Elective Option (8 credits)
Students are required to take a minimum of 8 credits of elective courses as part of the major and a means to meet the 24 credit upper division course requirement. Consult with academic advisor on acceptable electives.
• At least 4 credits of electives must come from any 300-level or higher CYBR ICS courses, not already required for the major, with the following exceptions: ICS 350I, ICS 370, ICS 381, ICS 383, ICS 390, and ICS 495.
• Repeatable exceptions: ICS 490 Special Topics in Information and Computer Sciences and ICS 492 Seminar on Emerging Technologies may be taken more than once for elective credit, so long as the topics differ.
• Any upper division Mathematics or Statistics course may be used as an elective except for internships and seminars.
• Internship/Residency: A maximum of 4-credits in ICS 350I Individualized Internship may be spread over 1-3 semesters.
Work with your academic advisor to assess if the minor option is appropriate for your degree and career plan. Students are allowed to have up to 8 credits overlapped with their current or previously completed major or minors.
Recommended fields for a minor include (but are not limited to): Industrial and Applied Mathematics, Applied Statistics, Biology, Chemistry, Computer Forensics, Cybersecurity, Design of User Experience, Game Studies, Physics, Project Management, and Technical Communication. Students with a previous Bachelor's degree should talk to their advisor about whether that degree can be used in lieu of a minor.
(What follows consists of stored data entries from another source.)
Definition backward_insertions : list insertion :=
  [node_insertion 2; node_insertion 1;
   edge_insertion 2 1 (Some 5); edge_insertion 1 2 (Some 10)].

Definition two_edge_graph : graph :=
  {| _nodes := {[ 1; 2 ]};
     _edges := [weighted_edge 1 2 10; weighted_edge 2 1 5] |}.

(** Nodes 1, 2, 3 and the weighted edges (1→2, 10), (1→3, 5). *)
Definition fan_graph : graph :=
  {| _nodes := {[ 1; 2; 3 ]};
     _edges := [weighted_edge 1 2 10; weighted_edge 1 3 5] |}.

Definition fan_insertions : list insertion :=
  [node_insertion 1; node_insertion 2; node_insertion 3;
   edge_insertion 1 3 (Some 5); edge_insertion 1 2 (Some 10)].

(** "Output Operator": the insertions of the test case and the text it
    expects, line by line. *)
Definition output_test_insertions : list insertion :=
  flat_map (λ '(from, to, weight),
              [node_insertion from; node_insertion to;
               edge_insertion from to weight])
           [(4, 1, Some (-4)); (3, 2, Some 2); (2, 4, None); (2, 4, Some 2);
            (2, 1, Some 1); (4, 1, None); (6, 2, Some 5); (6, 3, Some 10);
            (1, 5, Some (-1)); (3, 6, Some (-8)); (4, 5, Some 3);
            (5, 2, None)]
  ++ [node_insertion 64].

Definition expected_output : string :=
  nl +:+ string_concat
    ((λ line, line +:+ nl) <$>
     [ "1 ("; "  1 -> 5 | W | -1"; ")";
       "2 ("; "  2 -> 4 | U"; "  2 -> 1 | W | 1"; "  2 -> 4 | W | 2"; ")";
       "3 ("; "  3 -> 2 | W | 2"; "  3 -> 6 | W | -8"; ")";
       "4 ("; "  4 -> 1 | U"; "  4 -> 1 | W | -4"; "  4 -> 5 | W | 3"; ")";
       "5 ("; "  5 -> 2 | U"; ")";
       "6 ("; "  6 -> 2 | W | 5"; "  6 -> 3 | W | 10"; ")";
       "64 ("; ")" ]).

(** ** Copies and iterator positions *)

(** The copy constructor: the node set is copied and every edge of [other] is
    cloned and pushed, in order. *)
Definition graph_copy (other : graph) : graph :=
  {| _nodes := _nodes other;
     _edges :=
       fold_left (λ edges edge, edges ++ [clone edge]) (_edges other) [] |}.

(** Copy assignment from another object: the nodes are assigned, the edge
    store is cleared and refilled with clones.  (Assigning an object to
    itself does nothing.) *)
Definition copy_assign (this other : graph) : graph :=
  let nodes := _nodes other in
  let edges : list edge := [] in
  {| _nodes := nodes;
     _edges :=
       fold_left (λ edges edge, edges ++ [clone edge]) (_edges other) edges |}.

Definition graph_end (g : graph) : nat := length (_edges g).

(** * Proofs *)

(** ** Edge equality and the comparator *)

Ltac decide_comparisons :=
  repeat match goal with
    | |- context [(?x =? ?y)%Z] => destruct (Z.eqb_spec x y)
    | |- context [(?x <? ?y)%Z] => destruct (Z.ltb_spec x y)
    end; simpl.

Lemma edge_eq_true a b : edge_eq a b = true ↔ a = b.
Proof.
  destruct a, b; simpl; decide_comparisons;
    split; intros; try discriminate; try congruence.
Qed.

Lemma edge_eq_structural a b : edge_eq a b = true ↔ structurally_equal a b.
Proof.
  unfold structurally_equal.
  destruct a, b; simpl; decide_comparisons;
    split; intros; try discriminate; try tauto; intuition congruence.
Qed.

Lemma edge_eq_refl a : edge_eq a a = true.
Proof. by apply edge_eq_true. Qed.

Lemma edge_eq_false a b : edge_eq a b = false ↔ a ≠ b.
Proof. rewrite <-edge_eq_true. by destruct (edge_eq a b). Qed.

(** The comparator is the strict part of the documented order. *)
Lemma edge_compare_false a b : edge_compare b a = false ↔ canonical_le a b.
Proof.
  unfold edge_compare, canonical_le.
  destruct a as [sa da wa|sa da], b as [sb db wb|sb db]; simpl;
    decide_comparisons; split; intros; try discriminate; try lia; done.
Qed.

Lemma edge_compare_true a b : edge_compare a b = true ↔ canonical_lt a b.
Proof.
  unfold edge_compare, canonical_lt, canonical_le.
  destruct a as [sa da wa|sa da], b as [sb db wb|sb db]; simpl;
    decide_comparisons;
    (split; [intros; try done; (split; [lia || tauto | intros [=]; lia])
            | intros [Hle Hne]; try done; exfalso;
              first [lia | apply Hne; f_equal; lia]]).
Qed.

Global Instance canonical_le_trans : Transitive canonical_le.
Proof.
  intros a b c. unfold canonical_le.
  destruct a, b, c; simpl; intros; try lia.
Qed.

Global Instance canonical_le_antisymm : AntiSymm (=) canonical_le.
Proof.
  intros a b. unfold canonical_le.
  destruct a, b; simpl; intros; try lia; f_equal; lia.
Qed.

Global Instance canonical_le_total : Total canonical_le.
Proof.
  intros a b. unfold canonical_le. destruct a, b; simpl; lia.
Qed.

Global Instance canonical_le_refl : Reflexive canonical_le.
Proof. intros a. destruct (total canonical_le a a); done. Qed.

Global Instance canonical_lt_trans : Transitive canonical_lt.
Proof.
  intros a b c [Hab Hne] [Hbc Hne']. split; [by etrans|].
  intros ->. apply Hne. by apply (anti_symm canonical_le).
Qed.

(** ** The standard algorithms *)

Section std_algorithms_facts.
Context {A : Type}.
Implicit Types (l : list A) (p : A → bool).

Lemma std_find_if_end p l :
  std_find_if p l = length l ↔ ∀ x, x ∈ l → p x = false.
Proof.
  induction l as [|y l IH]; simpl.
  - split; [intros _ x Hx; by apply elem_of_nil in Hx | done].
  - destruct (p y) eqn:Hy.
    + split; [done|]. intros H. specialize (H y (list_elem_of_here _ _)).
      congruence.
    + split.
      * intros [= Hlen] x [->|Hx]%elem_of_cons; [done|]. by apply IH.
      * intros H. f_equal. apply IH. intros x Hx. apply H. by right.
Qed.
Transfer coursework equivalency is determined by the Computer Science and Cybersecurity (CSC) Department and initially evaluated upon admission with updates documented on Degree Audit Report (DARs). When transferring coursework, please be aware of the following:
• Many universities and community colleges offer courses equivalent to all of our Pre-Major courses. Many technical colleges offer some courses equivalent to some of our Pre-Major courses.
• Sometimes a course at the lower division at another university or college is equivalent to one of our upper division courses, or an upper-division courses at another university is equivalent to one of our lower-division courses.
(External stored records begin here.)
(** C6. A chat turn whose service call throws still ends in a textual
    answer: the handler returns normally, having appended to the message
    list (after the user's message) a message of sender [agent] with the
    fixed apology text, and the loading flag is false again. *)
Theorem sendMessage_degrades_on_failure :
  forall (clock : nat -> Z)
         (backend : Request -> Outcome (Response Api.ChatResponse))
         (st : State) (e : Error),
    Js.trim (inputValue st) <> "" ->
    isLoading st = false ->
    snd (run backend (Api.chatAPI.sendMessage (inputValue st)
                        (Some (memoryEnabled st)) (Some (activeThreadId st))))
    = Rejected e ->
    exists (st' : State) (userMessage errorMessage : Message),
      snd (run backend (sendMessage clock st)) = Resolved st'
      /\ messages st' = messages st ++ [userMessage; errorMessage]
      /\ sender userMessage = user
      /\ text userMessage = inputValue st
      /\ sender errorMessage = agent
      /\ text errorMessage =
         "Sorry, I encountered an error processing your request. Please try again."
      /\ isLoading st' = false.
Proof.
  intros clock backend st e Hinput Hloading Hcall.
  rewrite (sendMessage_run_rejected clock backend st e Hinput Hloading Hcall).
  eexists _, _, _. split; [reflexivity|]. simpl. by repeat split.
Qed.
• For the purpose of calculating upper division credits for the major electives or for university graduation requirements, the status of the course at the institution where the student took the course is what matters.
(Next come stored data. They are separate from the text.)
(** The state at the test [if (take_kf)]. *)
Lemma measure_decide_Ok (flow : OpticalFlowResult)
    (meas : option IntegratedImuMeasurement)
    (e e4 : KeypointVioEstimator) (a : Association) :
  measure_decide flow meas e = Ok (e4, a) →
  ∃ e1,
    propagate_state (of_t_ns flow) meas e = Ok e1
    ∧ e4 = set_take_kf
             (take_kf e
              || new_kf_condition (config e) (connected0 a)
                   (size (unconnected_obs0 a)) (frames_after_kf e))
             (set_lmdb (assoc_lmdb a)
                (set_prev_opt_flow_res
                   (<[of_t_ns flow := flow]> (prev_opt_flow_res e1)) e1))
    ∧ kpts (assoc_lmdb a) = kpts (lmdb e)
    ∧ connected_to_hosts a.
Proof.
  unfold measure_decide. intros Hrun.
  apply bind_Ok in Hrun as (e1 & Hprop & Hrun).
  apply bind_Ok in Hrun as (a' & Hassoc & Hrun).
  injection Hrun as <- <-.
  apply associate_cams_Ok in Hassoc as [Hk Hc]. simpl in Hk.
  exists e1. split; [done|].
  assert (config e1 = config e ∧ frames_after_kf e1 = frames_after_kf e
          ∧ take_kf e1 = take_kf e ∧ lmdb e1 = lmdb e) as (Hcfg & Hfak & Htk & Hdb).
  { apply propagate_state_Ok in Hprop
      as [[_ ->] | (m & fs & _ & -> & _)]; done. }
  split; [|split].
  - simpl. rewrite Hcfg, Hfak, <- Htk.
    destruct (new_kf_condition _ _ _ _); [by rewrite orb_true_r|].
    rewrite orb_false_r. by destruct e1.
  - by rewrite Hk, Hdb.
  - apply Hc. intros k. simpl. rewrite lookup_empty. by intros [? [=]].
Qed.

End MeasureFront.

(** ** [measure]: triangulation and the keyframe block *)

Section Triangulation.
Context `{Kernels}.

Lemma Qltb_true (x y : Q) : Qltb x y = true ↔ (x < y)%Q.
Proof.
  unfold Qltb. rewrite negb_true_iff, <- not_true_iff_false, Qle_bool_iff.
  split; [apply Qnot_le_lt | apply Qlt_not_le].
Qed.

Lemma triangulation_ok_spec (p : Vector4d) :
  triangulation_ok p = true ↔ finite_in_range p.
Proof.
  unfold triangulation_ok, finite_in_range, dgt. destruct p as [x y z w].
  simpl. rewrite !andb_true_iff. split.
  - intros [[[[[Hx Hy] Hz] Hw] Hpos] Hlt].
    destruct x as [x| |], y as [y| |], z as [z| |], w as [w| |]; try done.
    simpl in Hpos, Hlt. apply Qltb_true in Hpos, Hlt. by exists x, y, z, w.
  - intros (x' & y' & z' & w' & [= -> -> -> ->] & Hpos & Hlt). simpl.
    by rewrite !(proj2 (Qltb_true _ _)).
Qed.

Lemma try_candidate_verdict (e : KeypointVioEstimator)
    (flow : OpticalFlowResult) (lm_id : Z) (tcidl tcido : TimeCamId)
    (r : candidate_result) :
  try_candidate e flow lm_id tcidl tcido = Ok r →
  match r with
  | Accepted p => triangulation_ok p = true
  | Rejected p => triangulation_ok p = false
  | SkipBaseline =>
      ∃ pose0 pose1,
        getPoseStateWithLin (frame_id tcidl) e = Ok pose0
        ∧ getPoseStateWithLin (frame_id tcido) e = Ok pose1
        ∧ dlt (translation_squaredNorm
                 (rel_cam_pose (calib e) (getPose pose0) (getPose pose1)
                    (cam_id tcido)))
              (dmul (vio_min_triangulation_dist (config e))
                 (vio_min_triangulation_dist (config e))) = true
  | SkipUnproject => True
  end.
Proof.
  unfold try_candidate. intros Hrun.
  apply bind_Ok in Hrun as (cam0 & _ & Hrun).
  apply bind_Ok in Hrun as (a0 & _ & Hrun).
  apply bind_Ok in Hrun as (flow1 & _ & Hrun).
  apply bind_Ok in Hrun as (cam1 & _ & Hrun).
  apply bind_Ok in Hrun as (a1 & _ & Hrun).
  destruct (unproject _ 0 _) as [valid1 p0].
  destruct (unproject _ (cam_id tcido) _) as [valid2 p1].
  destruct (negb valid1 || negb valid2); [by injection Hrun as <-|].
  apply bind_Ok in Hrun as (pose0 & Hp0 & Hrun).
  apply bind_Ok in Hrun as (pose1 & Hp1 & Hrun).
  destruct (dlt _ _) eqn:Hbase.
  - injection Hrun as <-. by exists pose0, pose1.
  - destruct (triangulation_ok _) eqn:Hok; by injection Hrun as <-.
Qed.

(** A pair whose baseline is too short is never triangulated. *)
Lemma try_candidate_short_baseline (e : KeypointVioEstimator)
    (flow : OpticalFlowResult) (lm_id : Z) (tcidl tcido : TimeCamId)
    (pose0 pose1 : PoseStateWithLin) (r : candidate_result) :
  getPoseStateWithLin (frame_id tcidl) e = Ok pose0 →
  getPoseStateWithLin (frame_id tcido) e = Ok pose1 →
  dlt (translation_squaredNorm
         (rel_cam_pose (calib e) (getPose pose0) (getPose pose1)
            (cam_id tcido)))
      (dmul (vio_min_triangulation_dist (config e))
         (vio_min_triangulation_dist (config e))) = true →
  try_candidate e flow lm_id tcidl tcido = Ok r →
  r = SkipUnproject ∨ r = SkipBaseline.
Proof.
  unfold try_candidate. intros Hp0 Hp1 Hbase Hrun.
  apply bind_Ok in Hrun as (cam0 & _ & Hrun).
  apply bind_Ok in Hrun as (a0 & _ & Hrun).
  apply bind_Ok in Hrun as (flow1 & _ & Hrun).
  apply bind_Ok in Hrun as (cam1 & _ & Hrun).
  apply bind_Ok in Hrun as (a1 & _ & Hrun).
  destruct (unproject _ 0 _) as [valid1 p0].
  destruct (unproject _ (cam_id tcido) _) as [valid2 p1].
  destruct (negb valid1 || negb valid2); [injection Hrun as <-; by left|].
  rewrite Hp0, Hp1 in Hrun. simpl in Hrun. rewrite Hbase in Hrun.
  injection Hrun as <-. by right.
Qed.

(** The loop returns the first accepted point. *)
Lemma triangulate_loop_Some (e : KeypointVioEstimator)
    (flow : OpticalFlowResult) (lm_id : Z) (tcidl : TimeCamId)
    (kp_obs : list (TimeCamId * KeypointObservation)) (p : Vector4d) :
  triangulate_loop e flow lm_id tcidl kp_obs = Ok (Some p) →
  ∃ before c after,
    kp_obs = before ++ c :: after
    ∧ try_candidate e flow lm_id tcidl c.1 = Ok (Accepted p)
    ∧ Forall (λ c', candidate_passed_over e flow lm_id tcidl c'.1) before.
Proof.
  induction kp_obs as [|c kp_obs IH]; intros Hrun; simpl in Hrun; [done|].
  apply bind_Ok in Hrun as (r & Hr & Hrun).
  assert ((∃ p', r = Accepted p') ∨ ∀ p', r ≠ Accepted p') as [[p' ->] | Hno].
  { destruct r; eauto; right; done. }
  - injection Hrun as ->. exists [], c, kp_obs. by repeat split.
  - assert (triangulate_loop e flow lm_id tcidl kp_obs = Ok (Some p)) as Hrest.
    { destruct r; try done. by destruct (Hno p0). }
    destruct (IH Hrest) as (before & c' & after & -> & Hacc & Hbefore).
    exists (c :: before), c', after. split; [done|]. split; [done|].
    constructor; [by exists r | done].
Qed.

Lemma triangulate_loop_None (e : KeypointVioEstimator)
    (flow : OpticalFlowResult) (lm_id : Z) (tcidl : TimeCamId)
    (kp_obs : list (TimeCamId * KeypointObservation)) :
  triangulate_loop e flow lm_id tcidl kp_obs = Ok None →
  Forall (λ c', candidate_passed_over e flow lm_id tcidl c'.1) kp_obs.
Proof.
  induction kp_obs as [|c kp_obs IH]; intros Hrun; simpl in Hrun; [done|].
  apply bind_Ok in Hrun as (r & Hr & Hrun).
  destruct r; try done; (constructor; [by eexists | by apply IH]).
Qed.

Lemma add_observations_kpts (kp_obs : list (TimeCamId * KeypointObservation))
    (db db' : LandmarkDatabase) :
  add_observations kp_obs db = Ok db' → kpts db' = kpts db.
Proof.
  revert db. induction kp_obs as [|kv kp_obs IH]; intros db Hrun;
    simpl in Hrun.
  - by injection Hrun as <-.
  - apply bind_Ok in Hrun as (db1 & H1 & Hrun).
    apply addObservation_kpts in H1. apply IH in Hrun. congruence.
Qed.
• Math courses should be taken before, or concurrently with, foundation ICS courses.
• Students are responsible to both be aware of and abide by prerequisites for CFS, CYBR, and ICS courses for which they enroll, and will be administratively dropped from a course if they have not met prerequisites
• For some courses, prerequisites are enforced automatically by the registration system.
• If your DARS report shows you have met the prerequisites for a course, and the registration system will not let you register, please contact your academic advisor.